Strain Relaxation and Activity in PtCo Fuel Cell Catalyst Nanoparticles

Abstract

Interest is growing in applying fuel cells to heavy duty transportation applications, which requires the fuel cell design to prioritize efficiency and durability to provide a low lifetime cost of ownership. This motivates further development of catalysts for the oxygen reduction reaction (ORR), as ORR kinetics are a key factor in fuel cell efficiency and catalyst degradation is a major factor limiting lifetime. Pt-alloy catalysts have seen success in light-duty fuel cell applications, where they provide enhanced activity believed to originate (at least in part) from strain of the active Pt surface by the underlying Pt-alloy core. Concerns remain regarding the viability of PtCo catalysts for heavy duty applications, as they may not sustain their activity advantage over extended lifetimes and leaching of the base metal can lead to additional performance degradation. These concerns motivate investigation into the fundamental mechanisms of strain-induced activity enhancements to guide further catalyst development and understand the ultimate limits for the performance and stability of PtCo catalysts. However, practical Pt-alloy fuel cell catalysts are complex, and understanding of real strain effects in these systems remains elusive.
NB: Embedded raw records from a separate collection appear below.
(** The principal loop after the listener loop decides the rest. *)
Lemma loops_wf c c' :
  (lst ← foldM validateListener (mkLState ∅ (endpoint_addresses c)) (Listeners c);
   _ ← foldM (validatePrincipal c (listeners lst)) (mkPState ∅ ∅ ∅ ∅ ∅) (Principals c);
   Ok c) = Ok c' ↔
  c' = c ∧ listeners_ok (endpoint_addresses c) (Listeners c) ∧
  ∃ known, (∀ n, n ∈ known ↔ n ∈ Name <$> Listeners c) ∧
    each_after (principal_at c known) [] (Principals c).
Proof.
  rewrite bind_Ok. setoid_rewrite bind_Ok. split.
  - intros (lst & Hl & st & Hp & [= <-]). apply listeners_loop_ok in Hl as [Hok Hk].
    split_and!; [done..|]. exists (listeners lst). split; [done|]. apply principals_loop. eauto.
  - intros (-> & Hok & known & Hk & Hp).
    destruct (listeners_loop_complete _ _ Hok) as [lst Hl].
    destruct (listeners_loop_ok _ _ _ Hl) as [_ Hk'].
    assert (known = listeners lst) as -> by (apply set_eq; intros n; by rewrite Hk, Hk').
    apply principals_loop in Hp as [st Hp]. eauto.
Qed.

Lemma Validate_accepts c c' :
  Validate c = Ok c' ↔ c' = with_default c ∧ WellFormed c'.
Proof.
  unfold Validate. fold (with_default c). set (d := with_default c). cbn zeta.
  go_bool. rewrite endpoint_step, loops_wf, eqb_empty.
  setoid_rewrite principals_alt.
  split.
  - intros (Hh & Hs & Ht & Hne & Hd & -> & Hls & known & Hk & (Hp & Hi & Hkey) & Hg).
    apply listeners_ok_wf in Hls as (? & Hn & ? & ?).
    apply (grants_wf _ _ Hn Hk) in Hg as [Hg Hc].
    split; [done|]. constructor; auto.
  - intros [-> [Hh Hs Hd Ht Hne Hl Hn Ha He Hp Hi Hkey Hg Hc]]. split_and!; auto.
    + apply listeners_ok_wf. auto.
    + exists (list_to_set (Name <$> Listeners d)).
      assert (Hk : ∀ n, n ∈ (list_to_set (Name <$> Listeners d) : gset gostring) ↔
        n ∈ Name <$> Listeners d) by (intros n; apply elem_of_list_to_set).
      split; [done|]. split; [done|]. apply (grants_wf _ _ Hn Hk). auto.
Qed.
Here we will present an investigation into strain effects in Pt-Co ORR catalysts for fuel cells, combining scanning nanobeam electron diffraction (NBED), continuum elastic strain modelling, and full-cell electrochemistry measurements. We leverage recent developments in NBED to make high-throughput strain maps in heterogeneous, carbon-supported PtCo catalysts and identify different mechanisms of strain relaxation, including dislocations and geometric effects. Supported by continuum elastic modelling, we correlate shell thickness, strain state, and activity of PtCo catalysts. Finally, we will comment on how these results provide rational guidance to optimize stable, efficient Pt-alloy catalysts.